[WHAT YOU WILL DO]
Copy exactly the lines of the material below that run from the one containing "map_Forall (fun k" through the one containing "reachable s ->". Copy no other lines.

-*-*-

Lemma inv_recovers s :
  sys_inv s -> t_stopSettlementIntegrityErr (tr s) = "" ->
  exists t2, loadDaemonRuntimeTrackerFromStatePath io_ok (dk s) = (t2, None) /\
    t_stopSettlements t2 = t_stopSettlements (tr s) /\
    t_stopSettlementIntegrityErr t2 = "" /\ t_stopSettlementEpoch (tr s) <= t_stopSettlementEpoch t2 /\
    map_Forall (fun k r => sr_TaskName r = k /\ validStopSettlementReceipt r = true) (t_stopSettlements t2).
Proof.
  intros (_&Hd&He&Hrows) Hint. specialize (Hrows Hint).
  destruct (dk s) as [f|].
  - simpl in Hd, He, Hrows. destruct Hd as (Hr&Hdo&Hm&He0&_).
    exists (HydrateFromState NewDaemonRuntimeTracker f). split; [done|].
    destruct (hydrate_fresh f Hr Hdo Hm ltac:(lia)) as (I1&I2&I3&_&_). rewrite I1, I2, I3, Hrows.
    split_and!; [done|done|lia|]. intros k r Hk. by apply Hr in Hk as (_&?&?&_).
  - simpl in He, Hrows. exists NewDaemonRuntimeTracker. rewrite Hrows. simpl. split_and!; try done. lia.
Qed.

(** The life of one receipt.  An advance that succeeds either changes
    nothing or takes one step of the phase diagram stop_requested ->
    exit_observed -> port_released, into failure from any of them, or back
    from failure to the phase it failed in (a new attempt); it keeps the
    receipt's identity, bumps its revision by one, leaves it valid, and
    writes the same receipt to the file and to the mirror. *)
Theorem advance_follows_phases s path i expected phase fc fd ops t' d' n :
  reachable s -> io_clean i -> (phase = StopSettlementPhaseFailed -> is_blank fd = false) ->
  t_stopSettlementIntegrityErr (tr s) = "" ->
  AdvanceStopSettlement (tr s) path i (dk s) expected phase fc fd (apply_ops ops) = (t', d', Ok n) ->
  (n = expected /\ d' = dk s /\ t' = tr s) \/
  (sameStopSettlementToken n expected = true /\ sr_Revision n = sr_Revision expected + 1 /\
   phase_step expected n /\ receipt_ok (sr_TaskName expected) n /\
   rows_of d' = <[sr_TaskName expected := n]> (rows_of (dk s)) /\
   t_stopSettlements t' = <[sr_TaskName expected := n]> (t_stopSettlements (tr s))).
Proof.
  intros Hreach Hi Hfd Hint. destruct s as [t d]. pose proof (reachable_inv _ Hreach) as (_&Hd&_&Hrows).
  simpl in *. specialize (Hrows Hint). unfold AdvanceStopSettlement.
  case_match; [done|]. case_match; [done|]. case_match; [done|].
  destruct (nextStopSettlementReceipt _ _ _ _) as [next|] eqn:En; [|done].
  case_match; [intros [= <- <- <-]; by left|].
  destruct (MutateSupervisorState _ _ _ _) as [q d1] eqn:Em. destruct q as [u|e]; [|done].
  case_match; [done|]. intros [= <- <- <-]. right.
  apply replace_disk in Em as (Hcur&(Hexp&Hrev&Hatt)&_&_&Hr1); [|done|by eapply next_within].
  destruct (next_receipt_step _ _ _ _ _ _ Hexp Hrev Hatt Hfd En) as [->|(Htok&Hrv&Hps&Hok)].
  { unfold sameStopSettlementRevision in *. rewrite str_eqb_refl in *. done. }
  destruct (apply_ops_frame ops t) as (I1&_&_). split_and!; try done. simpl. by rewrite I1.
Qed.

-*-*-

[TASK RESPONSE]
    map_Forall (fun k r => sr_TaskName r = k /\ validStopSettlementReceipt r = true) (t_stopSettlements t2).
Proof.
  intros (_&Hd&He&Hrows) Hint. specialize (Hrows Hint).
  destruct (dk s) as [f|].
  - simpl in Hd, He, Hrows. destruct Hd as (Hr&Hdo&Hm&He0&_).
    exists (HydrateFromState NewDaemonRuntimeTracker f). split; [done|].
    destruct (hydrate_fresh f Hr Hdo Hm ltac:(lia)) as (I1&I2&I3&_&_). rewrite I1, I2, I3, Hrows.
    split_and!; [done|done|lia|]. intros k r Hk. by apply Hr in Hk as (_&?&?&_).
  - simpl in He, Hrows. exists NewDaemonRuntimeTracker. rewrite Hrows. simpl. split_and!; try done. lia.
Qed.

(** The life of one receipt.  An advance that succeeds either changes
    nothing or takes one step of the phase diagram stop_requested ->
    exit_observed -> port_released, into failure from any of them, or back
    from failure to the phase it failed in (a new attempt); it keeps the
    receipt's identity, bumps its revision by one, leaves it valid, and
    writes the same receipt to the file and to the mirror. *)
Theorem advance_follows_phases s path i expected phase fc fd ops t' d' n :
  reachable s -> io_clean i -> (phase = StopSettlementPhaseFailed -> is_blank fd = false) ->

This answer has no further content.